Copy nothing but the lines below running from the line containing "been used with" through the line containing "Open Scope rust_scope.", both end lines included.

(Collected data entries)
---
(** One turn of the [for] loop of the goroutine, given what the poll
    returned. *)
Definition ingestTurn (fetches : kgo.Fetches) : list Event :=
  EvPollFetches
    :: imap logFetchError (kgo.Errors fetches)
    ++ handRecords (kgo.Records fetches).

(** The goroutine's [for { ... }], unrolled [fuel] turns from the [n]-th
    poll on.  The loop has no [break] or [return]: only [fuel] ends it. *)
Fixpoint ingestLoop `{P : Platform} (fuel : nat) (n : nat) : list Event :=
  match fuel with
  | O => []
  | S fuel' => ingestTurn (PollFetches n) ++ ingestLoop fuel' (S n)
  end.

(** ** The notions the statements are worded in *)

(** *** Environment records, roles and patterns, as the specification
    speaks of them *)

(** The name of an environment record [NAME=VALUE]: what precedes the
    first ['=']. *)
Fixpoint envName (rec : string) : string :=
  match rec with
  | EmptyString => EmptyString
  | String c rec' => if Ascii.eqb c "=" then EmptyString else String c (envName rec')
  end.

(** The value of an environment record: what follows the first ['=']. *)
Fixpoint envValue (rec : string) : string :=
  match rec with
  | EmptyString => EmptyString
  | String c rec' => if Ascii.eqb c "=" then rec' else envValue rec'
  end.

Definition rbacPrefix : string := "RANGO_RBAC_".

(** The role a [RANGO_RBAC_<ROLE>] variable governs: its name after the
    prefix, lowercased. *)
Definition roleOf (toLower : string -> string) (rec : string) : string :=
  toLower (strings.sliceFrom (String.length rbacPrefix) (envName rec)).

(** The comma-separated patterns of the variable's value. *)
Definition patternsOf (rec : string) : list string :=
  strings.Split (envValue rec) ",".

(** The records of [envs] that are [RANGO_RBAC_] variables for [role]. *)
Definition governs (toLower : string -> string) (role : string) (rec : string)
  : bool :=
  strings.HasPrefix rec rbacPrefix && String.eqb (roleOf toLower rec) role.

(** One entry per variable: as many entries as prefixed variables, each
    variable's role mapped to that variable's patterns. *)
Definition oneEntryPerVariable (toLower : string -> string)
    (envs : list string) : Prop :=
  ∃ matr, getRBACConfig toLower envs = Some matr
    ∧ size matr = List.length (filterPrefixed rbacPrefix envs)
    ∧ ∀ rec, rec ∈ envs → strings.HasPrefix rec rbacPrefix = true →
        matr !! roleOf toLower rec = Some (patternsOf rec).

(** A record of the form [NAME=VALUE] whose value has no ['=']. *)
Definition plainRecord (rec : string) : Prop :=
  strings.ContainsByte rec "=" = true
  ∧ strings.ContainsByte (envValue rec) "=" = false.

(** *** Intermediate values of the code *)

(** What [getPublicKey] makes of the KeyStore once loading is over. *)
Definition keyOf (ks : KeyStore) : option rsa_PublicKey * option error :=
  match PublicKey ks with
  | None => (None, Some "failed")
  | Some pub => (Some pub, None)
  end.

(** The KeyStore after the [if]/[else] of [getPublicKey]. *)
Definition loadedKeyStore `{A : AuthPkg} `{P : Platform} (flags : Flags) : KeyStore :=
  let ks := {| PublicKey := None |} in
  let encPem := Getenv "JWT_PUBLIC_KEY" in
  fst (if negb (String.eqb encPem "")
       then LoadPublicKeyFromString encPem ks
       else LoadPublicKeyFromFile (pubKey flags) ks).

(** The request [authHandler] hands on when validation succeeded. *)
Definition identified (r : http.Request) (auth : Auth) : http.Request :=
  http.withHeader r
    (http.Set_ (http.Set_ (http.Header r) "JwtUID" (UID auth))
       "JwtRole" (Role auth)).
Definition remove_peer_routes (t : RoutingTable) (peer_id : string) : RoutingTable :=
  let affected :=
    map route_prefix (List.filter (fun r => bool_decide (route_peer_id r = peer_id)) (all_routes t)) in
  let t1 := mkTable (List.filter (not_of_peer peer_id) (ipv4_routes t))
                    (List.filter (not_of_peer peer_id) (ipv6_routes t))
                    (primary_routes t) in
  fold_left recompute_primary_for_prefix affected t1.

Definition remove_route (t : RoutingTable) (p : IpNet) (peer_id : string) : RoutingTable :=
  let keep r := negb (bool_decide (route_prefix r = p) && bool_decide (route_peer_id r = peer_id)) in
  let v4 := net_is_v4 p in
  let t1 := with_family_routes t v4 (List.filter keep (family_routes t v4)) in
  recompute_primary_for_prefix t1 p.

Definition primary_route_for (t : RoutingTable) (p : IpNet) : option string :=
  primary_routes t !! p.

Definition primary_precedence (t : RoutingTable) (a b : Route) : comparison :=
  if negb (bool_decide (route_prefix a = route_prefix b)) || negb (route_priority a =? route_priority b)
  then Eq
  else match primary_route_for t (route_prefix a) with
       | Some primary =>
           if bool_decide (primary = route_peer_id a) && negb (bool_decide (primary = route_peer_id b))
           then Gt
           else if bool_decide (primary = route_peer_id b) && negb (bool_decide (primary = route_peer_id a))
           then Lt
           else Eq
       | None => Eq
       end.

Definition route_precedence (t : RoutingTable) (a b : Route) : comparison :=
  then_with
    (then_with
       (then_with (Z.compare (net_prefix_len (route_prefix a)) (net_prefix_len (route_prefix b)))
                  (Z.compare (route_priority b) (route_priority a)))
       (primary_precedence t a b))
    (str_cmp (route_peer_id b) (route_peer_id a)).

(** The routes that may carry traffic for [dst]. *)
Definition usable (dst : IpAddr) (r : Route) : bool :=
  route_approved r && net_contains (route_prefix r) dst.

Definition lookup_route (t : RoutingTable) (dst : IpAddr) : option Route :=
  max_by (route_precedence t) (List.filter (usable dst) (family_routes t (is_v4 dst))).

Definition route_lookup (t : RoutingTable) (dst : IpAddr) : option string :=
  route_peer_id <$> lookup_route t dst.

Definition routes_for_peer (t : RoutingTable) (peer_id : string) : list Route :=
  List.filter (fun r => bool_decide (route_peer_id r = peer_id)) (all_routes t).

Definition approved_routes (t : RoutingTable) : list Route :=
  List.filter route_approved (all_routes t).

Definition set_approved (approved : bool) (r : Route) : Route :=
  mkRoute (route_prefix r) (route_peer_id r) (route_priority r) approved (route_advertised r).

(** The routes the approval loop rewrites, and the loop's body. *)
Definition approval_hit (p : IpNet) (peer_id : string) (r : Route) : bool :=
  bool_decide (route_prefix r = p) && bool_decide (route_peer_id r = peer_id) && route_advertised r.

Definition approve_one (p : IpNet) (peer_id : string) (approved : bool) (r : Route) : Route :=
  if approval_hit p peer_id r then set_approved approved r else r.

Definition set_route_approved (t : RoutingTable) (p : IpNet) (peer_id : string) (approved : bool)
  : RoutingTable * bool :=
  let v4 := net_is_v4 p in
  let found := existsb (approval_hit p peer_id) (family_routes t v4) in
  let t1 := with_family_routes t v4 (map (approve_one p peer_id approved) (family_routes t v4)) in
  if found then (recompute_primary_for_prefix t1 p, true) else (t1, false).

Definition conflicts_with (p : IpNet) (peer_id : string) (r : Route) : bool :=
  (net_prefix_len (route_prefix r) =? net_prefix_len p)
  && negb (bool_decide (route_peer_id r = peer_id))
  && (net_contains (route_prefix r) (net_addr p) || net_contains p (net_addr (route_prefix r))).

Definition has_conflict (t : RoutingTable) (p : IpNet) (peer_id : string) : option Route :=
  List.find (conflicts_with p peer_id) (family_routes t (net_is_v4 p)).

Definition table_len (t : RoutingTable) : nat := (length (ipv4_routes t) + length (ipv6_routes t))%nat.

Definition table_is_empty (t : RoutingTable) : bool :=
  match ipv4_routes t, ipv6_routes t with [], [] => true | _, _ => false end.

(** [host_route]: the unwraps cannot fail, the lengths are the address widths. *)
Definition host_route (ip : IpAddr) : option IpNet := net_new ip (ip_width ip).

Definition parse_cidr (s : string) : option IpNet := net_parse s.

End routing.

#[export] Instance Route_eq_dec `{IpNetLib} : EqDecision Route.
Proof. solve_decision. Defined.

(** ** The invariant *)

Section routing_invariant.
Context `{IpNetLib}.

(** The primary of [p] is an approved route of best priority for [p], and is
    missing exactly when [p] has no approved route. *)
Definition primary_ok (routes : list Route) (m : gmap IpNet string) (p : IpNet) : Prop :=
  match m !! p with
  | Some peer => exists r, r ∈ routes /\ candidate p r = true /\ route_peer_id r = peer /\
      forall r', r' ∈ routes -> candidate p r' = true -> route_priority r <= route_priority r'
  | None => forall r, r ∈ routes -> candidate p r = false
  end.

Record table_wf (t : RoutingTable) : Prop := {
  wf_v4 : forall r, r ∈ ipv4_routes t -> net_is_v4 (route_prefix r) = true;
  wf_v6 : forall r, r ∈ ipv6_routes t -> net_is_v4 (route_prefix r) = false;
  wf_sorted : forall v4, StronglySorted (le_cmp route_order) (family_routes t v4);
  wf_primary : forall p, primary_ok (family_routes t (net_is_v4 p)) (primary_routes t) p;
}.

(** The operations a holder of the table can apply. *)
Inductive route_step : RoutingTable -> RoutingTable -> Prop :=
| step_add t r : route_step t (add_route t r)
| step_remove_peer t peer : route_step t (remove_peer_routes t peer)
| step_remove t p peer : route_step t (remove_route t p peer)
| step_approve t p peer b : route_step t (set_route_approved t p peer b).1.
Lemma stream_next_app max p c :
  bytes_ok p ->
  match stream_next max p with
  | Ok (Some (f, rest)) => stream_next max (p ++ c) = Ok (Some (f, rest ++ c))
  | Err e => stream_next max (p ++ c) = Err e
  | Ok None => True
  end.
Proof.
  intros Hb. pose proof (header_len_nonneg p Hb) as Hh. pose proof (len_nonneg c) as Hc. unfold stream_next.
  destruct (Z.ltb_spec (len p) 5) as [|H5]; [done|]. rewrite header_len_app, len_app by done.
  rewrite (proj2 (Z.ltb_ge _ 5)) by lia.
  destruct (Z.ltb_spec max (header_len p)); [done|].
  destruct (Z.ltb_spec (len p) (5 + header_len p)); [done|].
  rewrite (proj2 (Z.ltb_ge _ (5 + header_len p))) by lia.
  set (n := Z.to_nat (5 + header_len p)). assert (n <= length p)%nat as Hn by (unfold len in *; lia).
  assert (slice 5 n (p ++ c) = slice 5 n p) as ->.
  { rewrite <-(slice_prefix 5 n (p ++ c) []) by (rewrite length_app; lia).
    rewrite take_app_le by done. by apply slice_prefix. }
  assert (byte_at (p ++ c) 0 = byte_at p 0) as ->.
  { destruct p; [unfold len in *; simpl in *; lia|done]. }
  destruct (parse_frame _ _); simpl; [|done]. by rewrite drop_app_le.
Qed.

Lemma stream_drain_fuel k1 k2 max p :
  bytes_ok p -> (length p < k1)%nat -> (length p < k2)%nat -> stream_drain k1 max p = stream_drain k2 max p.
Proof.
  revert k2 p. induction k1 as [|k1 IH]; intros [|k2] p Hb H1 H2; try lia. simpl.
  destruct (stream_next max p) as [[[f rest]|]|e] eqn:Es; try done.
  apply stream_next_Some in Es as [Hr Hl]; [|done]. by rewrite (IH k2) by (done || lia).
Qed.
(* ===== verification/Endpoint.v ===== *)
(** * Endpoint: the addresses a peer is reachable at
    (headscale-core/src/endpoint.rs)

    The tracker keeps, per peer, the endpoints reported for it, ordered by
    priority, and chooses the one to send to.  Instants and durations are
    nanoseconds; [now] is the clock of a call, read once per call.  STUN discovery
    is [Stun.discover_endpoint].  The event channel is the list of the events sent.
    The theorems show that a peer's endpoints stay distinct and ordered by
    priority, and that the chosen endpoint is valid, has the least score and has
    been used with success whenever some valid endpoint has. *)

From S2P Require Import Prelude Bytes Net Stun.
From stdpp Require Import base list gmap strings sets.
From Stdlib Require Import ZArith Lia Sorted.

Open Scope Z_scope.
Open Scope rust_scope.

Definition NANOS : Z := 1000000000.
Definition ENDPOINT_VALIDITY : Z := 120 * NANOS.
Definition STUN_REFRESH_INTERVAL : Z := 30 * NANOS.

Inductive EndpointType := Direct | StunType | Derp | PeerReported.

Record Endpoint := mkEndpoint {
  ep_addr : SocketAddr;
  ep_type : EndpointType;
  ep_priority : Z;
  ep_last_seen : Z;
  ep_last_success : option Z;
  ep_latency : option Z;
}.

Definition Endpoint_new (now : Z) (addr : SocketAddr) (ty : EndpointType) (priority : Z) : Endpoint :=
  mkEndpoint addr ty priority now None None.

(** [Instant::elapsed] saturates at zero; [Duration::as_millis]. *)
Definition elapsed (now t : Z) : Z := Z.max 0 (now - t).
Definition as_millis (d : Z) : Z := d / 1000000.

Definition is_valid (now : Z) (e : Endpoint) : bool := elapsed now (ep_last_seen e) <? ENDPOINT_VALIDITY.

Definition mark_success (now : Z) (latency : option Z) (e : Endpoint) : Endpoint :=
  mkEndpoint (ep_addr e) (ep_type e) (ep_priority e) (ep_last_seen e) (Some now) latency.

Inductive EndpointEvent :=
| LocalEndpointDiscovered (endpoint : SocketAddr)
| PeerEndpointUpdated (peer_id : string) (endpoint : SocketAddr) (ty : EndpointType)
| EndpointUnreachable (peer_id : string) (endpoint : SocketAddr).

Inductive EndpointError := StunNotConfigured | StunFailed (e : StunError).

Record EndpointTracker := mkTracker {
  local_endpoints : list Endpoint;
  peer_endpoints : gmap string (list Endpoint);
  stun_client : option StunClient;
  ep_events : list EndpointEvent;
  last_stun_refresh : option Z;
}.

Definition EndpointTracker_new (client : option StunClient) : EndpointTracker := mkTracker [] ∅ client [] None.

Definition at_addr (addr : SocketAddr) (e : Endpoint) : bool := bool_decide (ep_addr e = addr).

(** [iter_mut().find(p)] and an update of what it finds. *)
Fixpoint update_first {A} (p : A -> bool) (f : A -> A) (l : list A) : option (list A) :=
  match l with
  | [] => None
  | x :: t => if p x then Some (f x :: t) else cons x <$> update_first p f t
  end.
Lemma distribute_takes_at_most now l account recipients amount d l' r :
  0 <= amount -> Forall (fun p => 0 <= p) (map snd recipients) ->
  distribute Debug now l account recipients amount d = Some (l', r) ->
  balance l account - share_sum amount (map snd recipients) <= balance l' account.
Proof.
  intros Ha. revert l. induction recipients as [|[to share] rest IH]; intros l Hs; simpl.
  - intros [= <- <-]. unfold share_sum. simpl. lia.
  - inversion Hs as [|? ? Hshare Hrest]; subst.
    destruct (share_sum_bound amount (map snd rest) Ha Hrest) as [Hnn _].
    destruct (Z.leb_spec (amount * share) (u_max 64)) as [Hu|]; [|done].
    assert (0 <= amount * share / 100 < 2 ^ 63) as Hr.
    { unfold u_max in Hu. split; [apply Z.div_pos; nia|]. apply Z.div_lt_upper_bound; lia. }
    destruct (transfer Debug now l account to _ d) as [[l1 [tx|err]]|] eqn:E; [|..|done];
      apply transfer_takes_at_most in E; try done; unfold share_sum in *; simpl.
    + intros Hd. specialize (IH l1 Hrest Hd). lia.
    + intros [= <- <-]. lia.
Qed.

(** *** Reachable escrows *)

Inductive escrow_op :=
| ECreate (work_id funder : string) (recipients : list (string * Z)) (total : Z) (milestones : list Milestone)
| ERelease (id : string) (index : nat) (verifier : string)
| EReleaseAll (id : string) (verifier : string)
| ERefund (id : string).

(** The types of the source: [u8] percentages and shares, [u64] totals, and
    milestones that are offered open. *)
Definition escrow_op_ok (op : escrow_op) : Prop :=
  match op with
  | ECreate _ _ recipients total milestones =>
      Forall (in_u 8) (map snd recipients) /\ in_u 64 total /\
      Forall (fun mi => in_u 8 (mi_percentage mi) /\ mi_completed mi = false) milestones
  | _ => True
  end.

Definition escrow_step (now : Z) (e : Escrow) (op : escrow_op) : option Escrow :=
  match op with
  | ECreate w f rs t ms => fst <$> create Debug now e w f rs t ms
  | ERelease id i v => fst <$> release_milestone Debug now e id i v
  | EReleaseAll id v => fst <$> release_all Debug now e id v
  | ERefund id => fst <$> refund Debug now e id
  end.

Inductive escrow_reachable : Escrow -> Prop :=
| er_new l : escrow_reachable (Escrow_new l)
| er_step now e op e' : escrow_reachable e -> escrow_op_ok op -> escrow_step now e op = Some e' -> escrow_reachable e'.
---
- **Result**:
    been used with success whenever some valid endpoint has. *)

From S2P Require Import Prelude Bytes Net Stun.
From stdpp Require Import base list gmap strings sets.
From Stdlib Require Import ZArith Lia Sorted.

Open Scope Z_scope.
Open Scope rust_scope.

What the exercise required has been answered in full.